TASK STATEMENT: The expected answer is the set of lines in the data below between the line holding "13 => Some ErrExcessiveRemotePeers" and the line holding "else Err ErrBadMappedAddr.", inclusive, written out exactly.

RECORDS TO USE:
Segment Open

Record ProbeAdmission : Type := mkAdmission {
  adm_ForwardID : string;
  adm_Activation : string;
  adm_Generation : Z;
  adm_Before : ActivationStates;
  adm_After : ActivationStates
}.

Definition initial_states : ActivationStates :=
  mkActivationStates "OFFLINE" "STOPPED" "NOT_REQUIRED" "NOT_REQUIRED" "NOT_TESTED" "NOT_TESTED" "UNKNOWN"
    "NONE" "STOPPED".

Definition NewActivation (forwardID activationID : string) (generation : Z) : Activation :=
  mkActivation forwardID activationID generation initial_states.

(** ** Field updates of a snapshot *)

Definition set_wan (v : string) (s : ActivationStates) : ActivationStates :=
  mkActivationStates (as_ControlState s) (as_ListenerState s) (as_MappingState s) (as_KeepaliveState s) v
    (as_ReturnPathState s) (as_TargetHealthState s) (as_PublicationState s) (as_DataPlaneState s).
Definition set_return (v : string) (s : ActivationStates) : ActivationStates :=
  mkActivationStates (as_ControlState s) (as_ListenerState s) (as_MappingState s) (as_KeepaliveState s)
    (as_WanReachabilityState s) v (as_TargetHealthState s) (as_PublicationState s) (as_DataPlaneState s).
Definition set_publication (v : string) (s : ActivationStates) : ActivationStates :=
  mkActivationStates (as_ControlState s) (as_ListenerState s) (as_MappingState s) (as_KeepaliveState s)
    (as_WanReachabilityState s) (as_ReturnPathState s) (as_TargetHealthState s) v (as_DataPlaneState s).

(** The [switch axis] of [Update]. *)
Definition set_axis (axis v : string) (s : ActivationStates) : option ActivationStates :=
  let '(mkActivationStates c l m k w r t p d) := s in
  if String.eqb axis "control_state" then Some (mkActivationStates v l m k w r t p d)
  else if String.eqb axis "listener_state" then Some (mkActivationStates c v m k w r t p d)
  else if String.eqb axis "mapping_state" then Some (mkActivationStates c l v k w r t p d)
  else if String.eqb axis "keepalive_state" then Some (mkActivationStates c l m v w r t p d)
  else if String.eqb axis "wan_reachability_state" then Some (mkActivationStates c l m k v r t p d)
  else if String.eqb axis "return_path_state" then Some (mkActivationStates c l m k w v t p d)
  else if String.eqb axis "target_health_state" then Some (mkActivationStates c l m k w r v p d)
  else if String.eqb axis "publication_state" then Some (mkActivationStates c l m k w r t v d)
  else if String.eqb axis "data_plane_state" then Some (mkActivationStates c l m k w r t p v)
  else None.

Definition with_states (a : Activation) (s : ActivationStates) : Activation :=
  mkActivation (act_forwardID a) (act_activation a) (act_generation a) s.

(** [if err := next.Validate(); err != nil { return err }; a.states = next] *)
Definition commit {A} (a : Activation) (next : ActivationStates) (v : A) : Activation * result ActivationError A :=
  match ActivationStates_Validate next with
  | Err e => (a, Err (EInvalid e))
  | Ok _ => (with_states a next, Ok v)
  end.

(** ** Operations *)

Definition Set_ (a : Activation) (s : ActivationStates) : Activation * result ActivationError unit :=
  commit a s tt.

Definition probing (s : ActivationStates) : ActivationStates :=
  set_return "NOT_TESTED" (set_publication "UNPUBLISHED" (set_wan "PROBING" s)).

Segment Closed
Segment Open

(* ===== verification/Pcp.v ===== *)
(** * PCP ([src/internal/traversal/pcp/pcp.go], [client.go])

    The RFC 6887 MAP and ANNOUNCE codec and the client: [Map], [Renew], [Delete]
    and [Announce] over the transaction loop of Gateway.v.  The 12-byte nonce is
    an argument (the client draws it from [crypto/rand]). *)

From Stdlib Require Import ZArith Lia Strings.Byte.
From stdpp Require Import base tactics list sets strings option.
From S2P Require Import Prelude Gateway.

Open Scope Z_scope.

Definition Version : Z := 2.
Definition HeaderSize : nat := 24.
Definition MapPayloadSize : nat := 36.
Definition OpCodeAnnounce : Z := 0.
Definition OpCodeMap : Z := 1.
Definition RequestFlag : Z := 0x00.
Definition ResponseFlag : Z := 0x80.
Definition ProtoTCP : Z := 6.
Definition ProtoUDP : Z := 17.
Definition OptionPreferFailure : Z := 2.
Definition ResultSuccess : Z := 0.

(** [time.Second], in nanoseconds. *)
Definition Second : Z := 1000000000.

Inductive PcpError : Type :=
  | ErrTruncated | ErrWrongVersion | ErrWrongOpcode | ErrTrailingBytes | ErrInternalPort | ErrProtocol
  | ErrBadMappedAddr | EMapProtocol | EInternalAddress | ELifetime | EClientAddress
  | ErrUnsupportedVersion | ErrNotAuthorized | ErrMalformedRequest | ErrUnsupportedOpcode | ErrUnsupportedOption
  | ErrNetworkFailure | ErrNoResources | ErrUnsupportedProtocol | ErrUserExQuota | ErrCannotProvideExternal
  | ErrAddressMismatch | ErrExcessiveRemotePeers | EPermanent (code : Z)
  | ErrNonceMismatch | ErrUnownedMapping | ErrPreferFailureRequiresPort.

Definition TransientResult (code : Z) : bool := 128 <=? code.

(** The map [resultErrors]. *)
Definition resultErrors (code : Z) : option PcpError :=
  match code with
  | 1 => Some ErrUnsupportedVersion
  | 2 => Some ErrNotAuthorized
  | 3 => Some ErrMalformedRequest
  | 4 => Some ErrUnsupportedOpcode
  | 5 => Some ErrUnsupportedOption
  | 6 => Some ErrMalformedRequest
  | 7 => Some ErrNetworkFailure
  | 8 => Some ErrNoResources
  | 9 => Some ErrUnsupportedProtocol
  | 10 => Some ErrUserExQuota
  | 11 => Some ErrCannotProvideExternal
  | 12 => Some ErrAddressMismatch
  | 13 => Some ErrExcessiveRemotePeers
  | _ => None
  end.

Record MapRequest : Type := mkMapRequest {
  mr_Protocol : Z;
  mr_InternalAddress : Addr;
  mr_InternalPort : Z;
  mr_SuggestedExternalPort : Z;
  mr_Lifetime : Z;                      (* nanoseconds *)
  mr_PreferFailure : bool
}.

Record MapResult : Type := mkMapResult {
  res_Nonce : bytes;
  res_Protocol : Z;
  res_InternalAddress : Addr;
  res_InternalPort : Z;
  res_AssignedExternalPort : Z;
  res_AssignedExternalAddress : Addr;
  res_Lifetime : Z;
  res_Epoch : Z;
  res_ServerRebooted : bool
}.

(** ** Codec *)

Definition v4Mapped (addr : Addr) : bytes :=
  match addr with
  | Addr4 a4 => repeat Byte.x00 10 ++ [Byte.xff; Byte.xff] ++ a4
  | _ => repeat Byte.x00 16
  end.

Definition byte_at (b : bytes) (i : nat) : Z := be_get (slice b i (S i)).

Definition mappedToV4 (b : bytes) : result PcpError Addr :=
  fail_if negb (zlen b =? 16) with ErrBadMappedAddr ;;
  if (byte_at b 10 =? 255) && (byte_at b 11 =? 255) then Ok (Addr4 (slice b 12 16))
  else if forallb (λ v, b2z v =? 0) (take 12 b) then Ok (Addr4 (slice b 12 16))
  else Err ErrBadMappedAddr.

Segment Closed

TASK ANSWER:
  | 13 => Some ErrExcessiveRemotePeers
  | _ => None
  end.

Record MapRequest : Type := mkMapRequest {
  mr_Protocol : Z;
  mr_InternalAddress : Addr;
  mr_InternalPort : Z;
  mr_SuggestedExternalPort : Z;
  mr_Lifetime : Z;                      (* nanoseconds *)
  mr_PreferFailure : bool
}.

Record MapResult : Type := mkMapResult {
  res_Nonce : bytes;
  res_Protocol : Z;
  res_InternalAddress : Addr;
  res_InternalPort : Z;
  res_AssignedExternalPort : Z;
  res_AssignedExternalAddress : Addr;
  res_Lifetime : Z;
  res_Epoch : Z;
  res_ServerRebooted : bool
}.

(** ** Codec *)

Definition v4Mapped (addr : Addr) : bytes :=
  match addr with
  | Addr4 a4 => repeat Byte.x00 10 ++ [Byte.xff; Byte.xff] ++ a4
  | _ => repeat Byte.x00 16
  end.

Definition byte_at (b : bytes) (i : nat) : Z := be_get (slice b i (S i)).

Definition mappedToV4 (b : bytes) : result PcpError Addr :=
  fail_if negb (zlen b =? 16) with ErrBadMappedAddr ;;
  if (byte_at b 10 =? 255) && (byte_at b 11 =? 255) then Ok (Addr4 (slice b 12 16))
  else if forallb (λ v, b2z v =? 0) (take 12 b) then Ok (Addr4 (slice b 12 16))
  else Err ErrBadMappedAddr.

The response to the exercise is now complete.